Jytte Lokvig, PhD, coaches families and professional caregivers and designs life-enrichment programs and activities for patients with Alzheimer's disease and related dementia. Her workshops and seminars help caregivers and families create a healthy environment based on dignity and humor. She is the author of Alzheimer's A to Z: A Quick-Reference Guide.

The good news is that your wife is not going to change drastically in the near future. With a family history of dementia, she's probably correct that she's on that track as well, but the progressing is usually slow and if you learn to adapt your communication and approaches to her changing needs, you can have many good years together.
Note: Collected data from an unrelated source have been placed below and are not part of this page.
Lemma mesh_vertices_come_first_witness :
  exists res pts,
    sample_mesh one_triangle 2 np_grid = Some res
    /\ res = [] ++ map (corner 2) (MeshSampler.vertices one_triangle) ++ pts.
Proof.
  destruct (sample_mesh one_triangle 2 np_grid) as [res|] eqn:E;
    [|vm_compute in E; discriminate].
  destruct (mesh_vertices_come_first
              sqrt_up sqrt_up area_up midpoint_generator centroid_generator
              origin_generator origin_generator one_triangle (corner 2)
              None (Some true) None None None None None None None None None None None
              [] res eq_refl E) as [pts Hpts].
  exists res, pts. split; [reflexivity | exact Hpts].
Defined.

Lemma monte_carlo_every_edge_sampled_witness :
  (0 <= 0)%Z
  /\ 0 < min_sq_edge_length (constructed [])
  /\ exists s',
      MeshSampler.ms_edges_sample sqrt_up midpoint_generator one_triangle (corner 1)
                                  0 2 (constructed []) = Some s'
      /\ (length (out (constructed [])) + length (MeshSampler.edges one_triangle)
          <= length (out s'))%nat
      /\ extends (constructed []) s'.
Proof.
  split; [lia|]. split; [exact DBL_MAX_pos|].
  exact (monte_carlo_every_edge_sampled
           sqrt_up midpoint_generator one_triangle (corner 1) sqrt_up_positive
           0 2 (constructed []) (Z.le_refl 0) DBL_MAX_pos).
Defined.

Lemma sequential_distance_is_largest_witness :
  let r := approximate_Hausdorff_distance_impl sqrt_up plane_tree Sequential_tag forked
                                               three_samples ORIGIN in
  0 <= r
  /\ (forall pt, In pt three_samples -> distance_to_surface sqrt_up plane_tree pt <= r)
  /\ (r == 0 \/ exists pt, In pt three_samples
                           /\ r == distance_to_surface sqrt_up plane_tree pt).
Proof.
  exact (sequential_distance_is_largest sqrt_up plane_tree sqrt_up_compat
                                        three_samples ORIGIN forked).
Defined.

Lemma recursive_hausdorff_subdivision_above_corners_witness :
  exists r,
    recursive_hausdorff_subdivision closest_on_plane 10 (vertex0 slanted)
                                    (vertex1 slanted) (vertex2 slanted) (1 # 4) = Some r
    /\ 0 <= r
    /\ squared_distance (vertex0 slanted) (closest_on_plane (vertex0 slanted)) <= r
    /\ squared_distance (vertex1 slanted) (closest_on_plane (vertex1 slanted)) <= r
    /\ squared_distance (vertex2 slanted) (closest_on_plane (vertex2 slanted)) <= r.
Proof.
  destruct (recursive_hausdorff_subdivision closest_on_plane 10 (vertex0 slanted)
                                            (vertex1 slanted) (vertex2 slanted) (1 # 4))
    as [r|] eqn:E; [|vm_compute in E; discriminate].
  exists r. split; [reflexivity|].
  exact (recursive_hausdorff_subdivision_above_corners
           closest_on_plane 10 (vertex0 slanted) (vertex1 slanted) (vertex2 slanted)
           (1 # 4) r E).
Defined.

Lemma bounded_error_Hausdorff_naive_impl_dominates_witness :
  exists r m,
    bounded_error_Hausdorff_naive_impl closest_on_plane sqrt_up 10 [slanted] (1 # 2)
    = Some r
    /\ r = sqrt_up m /\ 0 <= m.
Proof.
  destruct (bounded_error_Hausdorff_naive_impl closest_on_plane sqrt_up 10 [slanted] (1 # 2))
    as [r|] eqn:E; [|vm_compute in E; discriminate].
  destruct (bounded_error_Hausdorff_naive_impl_dominates
              closest_on_plane sqrt_up 10 [slanted] (1 # 2) r E) as (m & Hr & Hm & _).
  exists r, m. split; [reflexivity | split; assumption].
Defined.

Lemma slanted_within :
  Forall (fun c => within (squared_error_bound (1 # 2)) 4
                          (vertex0 (m_triangle c)) (vertex1 (m_triangle c))
                          (vertex2 (m_triangle c)))
         (candidate_triangles slanted_seed).
Proof. repeat constructor. Qed.

Lemma main_loop_iteration_bound_witness :
  exists final,
    main_loop plane_bounds half_plane (1 # 2) 341 slanted_seed = Some final
    /\ loop_condition (1 # 2) final = false.
Proof.
  exact (proj2 (main_loop_iteration_bound plane_bounds half_plane (1 # 2) 4 slanted_seed
                                          slanted_within)
               341%nat (Nat.le_refl _)).
Defined.

Lemma estimate_within_seeded_bounds_witness :
  exists r final,
    bounded_error_Hausdorff_impl plane_bounds half_plane (1 # 2) 100 slanted_seed = Some r
    /\ main_loop plane_bounds half_plane (1 # 2) 100 slanted_seed = Some final
    /\ fst (global_bounds slanted_seed) <= fst (global_bounds final)
    /\ fst (global_bounds final) <= r
    /\ r <= snd (global_bounds final)
    /\ snd (global_bounds final) <= snd (global_bounds slanted_seed).
Proof.
  destruct (bounded_error_Hausdorff_impl plane_bounds half_plane (1 # 2) 100 slanted_seed)
    as [r|] eqn:E; [|vm_compute in E; discriminate].
  destruct (estimate_within_seeded_bounds plane_bounds half_plane (1 # 2)
                                          plane_bounds_tighten 100 slanted_seed r
                                          slanted_seed_bracketed E) as [final H].
  exists r, final. split; [reflexivity | exact H].
Defined.

Lemma iteration_replaces_top_witness :
  length (candidate_triangles (iteration plane_bounds half_plane (1 # 2) slanted_seed))
  = (length (candidate_triangles slanted_seed) + 3)%nat.
Proof.
  destruct (iteration_replaces_top plane_bounds half_plane (1 # 2) slanted_seed
                                   ltac:(discriminate)) as [[H _]|H].
  - vm_compute in H. discriminate.
  - exact H.
Defined.

End MoreWitnesses.
(** * Smart File Organizer: a shallow embedding of [automation/file_organizer.py]

    The development models the class [FileOrganizer]: the category table,
    [get_category], and the driver [organize] with its dry-run (preview) and
    commit modes.  The file system below the source directory, the standard
    output and the sequence of file-system calls are explicit state; Python
    exceptions are an outcome of a small state-and-error monad. *)

From Stdlib Require Import ZArith Lia Ascii.
From stdpp Require Import base list strings pretty.

Open Scope Z_scope.
Open Scope nat_scope.

(** ** Python [str] operations used by the organizer

    Strings are sequences of 8-bit characters; [lower] folds the ASCII
    letters and leaves every other character alone. *)
Module Str.

(** [s.rfind(c)]: the highest index of [c] in [s], or [-1]. *)
Fixpoint rfind (c : ascii) (s : string) : Z :=
  match s with
  | EmptyString => (-1)%Z
  | String a s' =>
      let r := rfind c s' in
      if (0 <=? r)%Z then (r + 1)%Z
      else if Ascii.eqb a c then 0%Z else (-1)%Z
  end.

Definition len (s : string) : Z := Z.of_nat (String.length s).

(** [s[i:]] for a non-negative [i]. *)
Fixpoint slice_from (i : nat) (s : string) : string :=
  match i, s with
  | O, _ => s
  | S i', String _ s' => slice_from i' s'
  | S _, EmptyString => EmptyString
  end.

(** [s[:i]] for a non-negative [i]. *)
Fixpoint slice_to (i : nat) (s : string) : string :=
  match i, s with
  | O, _ => EmptyString
  | S i', String a s' => String a (slice_to i' s')
  | S _, EmptyString => EmptyString
  end.

Definition lower_char (c : ascii) : ascii :=
  let n := N_of_ascii c in
  if ((65 <=? n) && (n <=? 90))%N then ascii_of_N (n + 32) else c.

Fixpoint lower (s : string) : string :=
  match s with
  | EmptyString => EmptyString
  | String a s' => String (lower_char a) (lower s')
  end.

End Str.

(** ** [pathlib.PurePath] properties of a final path component

    [suffix] and [stem] as pathlib computes them from [name]: the last dot
    counts only when it is neither the first nor the last character. *)
Module Path.

Definition suffix (name : string) : string :=
  let i := Str.rfind "." name in
  if ((0 <? i) && (i <? Str.len name - 1))%Z
  then Str.slice_from (Z.to_nat i) name
  else "".

Definition stem (name : string) : string :=
  let i := Str.rfind "." name in
  if ((0 <? i) && (i <? Str.len name - 1))%Z
  then Str.slice_to (Z.to_nat i) name
  else name.

End Path.

(** ** The category table and the classifier *)

(** [FileOrganizer.CATEGORIES]: a dict literal, iterated in insertion order. *)
Definition CATEGORIES : list (string * list string) :=
  [ ("Images", [".jpg"; ".jpeg"; ".png"; ".gif"; ".bmp"; ".svg"; ".webp"]);
    ("Documents", [".pdf"; ".doc"; ".docx"; ".txt"; ".xlsx"; ".pptx"; ".odt"]);
    ("Videos", [".mp4"; ".avi"; ".mkv"; ".mov"; ".wmv"; ".flv"; ".webm"]);
    ("Audio", [".mp3"; ".wav"; ".flac"; ".aac"; ".ogg"; ".wma"]);
    ("Archives", [".zip"; ".rar"; ".7z"; ".tar"; ".gz"; ".bz2"]);
    ("Code", [".py"; ".js"; ".html"; ".css"; ".java"; ".cpp"; ".c"; ".h"]);
    ("Executables", [".exe"; ".msi"; ".apk"; ".app"; ".deb"; ".rpm"]) ].

(** The [for category, extensions in ...items()] loop of [get_category],
    with its early [return category] and the final [return 'Others']. *)
Fixpoint get_category_loop (items : list (string * list string))
    (extension : string) : string :=
  match items with
  | [] => "Others"
  | (category, extensions) :: rest =>
      if bool_decide (extension ∈ extensions) then category
      else get_category_loop rest extension
  end.

(** [FileOrganizer.get_category]; the path is given by its final component,
    which is all that [suffix] reads. *)
Definition get_category (file_name : string) : string :=
  let extension := Str.lower (Path.suffix file_name) in
  get_category_loop CATEGORIES extension.
Lemma synthesize_patterns_countable a r :
  synthesize_patterns a = Ok r -> countable (extracted_answers a) = true.
Proof.
  intros H. destruct (countable (extracted_answers a)) eqn:E; [reflexivity|].
  rewrite (synthesize_patterns_raises a E) in H. discriminate.
Qed.

(** X4. [synthesize_patterns] returns exactly when, in the analyses
    of the three questions, no mentioned concept and no quality label
    is a list or an object; otherwise it raises [TypeError].  It raises
    nothing else: with no extracted document no percentage is
    computed, so there is no division by zero. *)
Theorem synthesize_patterns_total (a : analyzer) :
  if countable (extracted_answers a)
  then exists a' printed, synthesize_patterns a = Ok (a', printed)
  else synthesize_patterns a = Raise TypeError.
Proof.
  destruct (countable (extracted_answers a)) eqn:E.
  - rewrite (synthesize_patterns_ok a E). eexists. eexists. reflexivity.
  - now apply synthesize_patterns_raises.
Qed.

(** No extracted document: the three entries are stored with a total
    of 0.  A quality label that is a list: [TypeError]. *)
Lemma synthesize_patterns_total_samples :
  (exists a' printed, synthesize_patterns init = Ok (a', printed))
  /\ synthesize_patterns
       (mk_analyzer []
          [mk_extracted (py "A") (WrongTypes.entries WrongTypes.list_label)]
          [] (JDict []) [])
     = Raise TypeError.
Proof.
  split.
  - exact (synthesize_patterns_total init).
  - exact (synthesize_patterns_total
             (mk_analyzer []
                [mk_extracted (py "A")
                   (WrongTypes.entries WrongTypes.list_label)]
                [] (JDict []) [])).
Defined.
Many relatives of people with Alzheimer's and dementia have reported that the last years of their lives together were in a strange way the most rewarding and fulfilling.

I have to assume that her doctor has already given her a thorough physical examination to eliminate reversible dementias, which could be caused by vitamin deficiencies, dehydration, minor infections, drug interactions, or NPH (normal pressure hydrocephalus or fluid on the brain "“ MRI would have picked that up.)

Her doctor will likely discuss the medications currently available for Alzheimer's and dementia. They do work for some people, helping them with focus and also slowing down progression of aphasia (difficulty with speech.) However they are not miracle drugs and they may have side-effects that outweigh benefits. As with all elective medications, you'll want to educate yourself really well on possible side effects and decide if they are the right choice for your wife. She may not need them.

If your wife does indeed have Alzheimer's or one of related chronic dementias, there are things you can do to help her: Socializing, music, exercise, laughing!!! Ballroom dancing is particularly effective brain exercise, especially Tango! All four elements are involved.

A healthy diet is very important, preferably "heart healthy" with lots of vegetables, fruits, and berries, the darker the better, fish and nuts rich in omega3, lots of fluids, little or no white flour, white rice, white sugar.

Keep your lives as normal as possible and keep her involved in your daily routines. Her demeanor will signal her need for simplification. Example: if she likes to cook, she can probably still keep that up for quite a while. As her dementia progresses she may start feeling uncertain about the processes or the handling of knives and hot stoves. At that point shift her over helping with less risky preparations like setting the table or tossing the salad.

Most importantly: Celebrate each beautiful day together.